PROBLEM TO SOLVE. From the entries below, extract every line that includes the word "contents".
= = = =
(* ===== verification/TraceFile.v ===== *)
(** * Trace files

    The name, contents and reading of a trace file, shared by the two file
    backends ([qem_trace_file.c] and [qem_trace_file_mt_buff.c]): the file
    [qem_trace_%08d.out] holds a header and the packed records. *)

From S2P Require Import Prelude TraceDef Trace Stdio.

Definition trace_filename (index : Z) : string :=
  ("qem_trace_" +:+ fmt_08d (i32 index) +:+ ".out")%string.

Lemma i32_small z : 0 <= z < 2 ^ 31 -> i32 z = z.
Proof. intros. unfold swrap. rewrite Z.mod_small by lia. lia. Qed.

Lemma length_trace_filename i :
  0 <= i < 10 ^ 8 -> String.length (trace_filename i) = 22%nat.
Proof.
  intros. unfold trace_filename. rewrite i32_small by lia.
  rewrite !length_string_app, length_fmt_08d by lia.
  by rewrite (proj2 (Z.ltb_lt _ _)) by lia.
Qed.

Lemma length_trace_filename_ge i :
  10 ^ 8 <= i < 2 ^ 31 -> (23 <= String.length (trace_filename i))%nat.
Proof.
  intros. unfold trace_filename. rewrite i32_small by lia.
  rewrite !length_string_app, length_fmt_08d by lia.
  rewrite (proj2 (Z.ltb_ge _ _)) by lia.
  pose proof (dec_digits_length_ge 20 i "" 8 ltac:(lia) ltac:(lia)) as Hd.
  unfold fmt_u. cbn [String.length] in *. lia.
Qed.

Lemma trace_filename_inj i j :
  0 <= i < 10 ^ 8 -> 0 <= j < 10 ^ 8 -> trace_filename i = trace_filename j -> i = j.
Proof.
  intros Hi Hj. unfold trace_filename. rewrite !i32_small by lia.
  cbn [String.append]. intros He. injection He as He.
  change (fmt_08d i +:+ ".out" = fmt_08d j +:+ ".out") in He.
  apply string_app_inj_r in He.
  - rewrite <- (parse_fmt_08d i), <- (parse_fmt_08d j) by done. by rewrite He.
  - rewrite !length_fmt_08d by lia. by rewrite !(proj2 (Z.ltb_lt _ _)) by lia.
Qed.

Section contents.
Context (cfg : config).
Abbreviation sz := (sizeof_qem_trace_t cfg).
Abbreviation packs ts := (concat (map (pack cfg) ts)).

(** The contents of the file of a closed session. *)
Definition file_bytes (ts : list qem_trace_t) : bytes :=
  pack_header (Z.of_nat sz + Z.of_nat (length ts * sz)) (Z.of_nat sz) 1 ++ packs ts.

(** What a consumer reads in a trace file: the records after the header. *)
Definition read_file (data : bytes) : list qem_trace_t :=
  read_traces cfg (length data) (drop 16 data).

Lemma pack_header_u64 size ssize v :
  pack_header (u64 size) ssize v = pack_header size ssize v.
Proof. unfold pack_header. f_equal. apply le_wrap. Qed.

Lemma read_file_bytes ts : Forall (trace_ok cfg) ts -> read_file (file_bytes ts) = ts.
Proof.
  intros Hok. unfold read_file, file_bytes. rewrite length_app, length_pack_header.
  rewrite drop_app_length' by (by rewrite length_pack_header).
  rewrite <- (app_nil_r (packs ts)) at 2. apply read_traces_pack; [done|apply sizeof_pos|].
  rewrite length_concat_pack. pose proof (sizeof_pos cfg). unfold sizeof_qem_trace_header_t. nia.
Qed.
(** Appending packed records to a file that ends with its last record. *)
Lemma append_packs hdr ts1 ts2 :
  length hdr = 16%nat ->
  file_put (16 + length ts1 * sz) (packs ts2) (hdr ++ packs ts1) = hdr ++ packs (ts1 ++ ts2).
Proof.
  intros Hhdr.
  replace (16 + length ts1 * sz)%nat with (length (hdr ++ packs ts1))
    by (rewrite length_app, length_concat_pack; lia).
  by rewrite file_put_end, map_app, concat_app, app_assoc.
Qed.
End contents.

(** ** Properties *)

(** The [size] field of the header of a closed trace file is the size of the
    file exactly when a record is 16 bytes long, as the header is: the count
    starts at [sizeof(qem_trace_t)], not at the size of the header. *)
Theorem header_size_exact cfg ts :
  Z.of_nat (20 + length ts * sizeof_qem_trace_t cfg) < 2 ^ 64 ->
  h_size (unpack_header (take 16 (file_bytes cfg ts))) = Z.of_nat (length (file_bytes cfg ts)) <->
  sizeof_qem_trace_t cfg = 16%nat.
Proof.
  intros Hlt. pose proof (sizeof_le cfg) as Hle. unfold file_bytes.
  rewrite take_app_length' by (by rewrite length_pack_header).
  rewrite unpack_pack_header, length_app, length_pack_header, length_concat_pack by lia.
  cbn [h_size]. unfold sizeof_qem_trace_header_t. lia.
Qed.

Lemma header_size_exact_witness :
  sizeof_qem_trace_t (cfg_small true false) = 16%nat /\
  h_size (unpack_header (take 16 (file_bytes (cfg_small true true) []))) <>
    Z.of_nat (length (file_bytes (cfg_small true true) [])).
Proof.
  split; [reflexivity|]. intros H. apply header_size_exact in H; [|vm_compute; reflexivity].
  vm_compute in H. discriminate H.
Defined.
= = = =
ANSWER FOR THIS EXERCISE.
    The name, contents and reading of a trace file, shared by the two file
Section contents.
(** The contents of the file of a closed session. *)
End contents.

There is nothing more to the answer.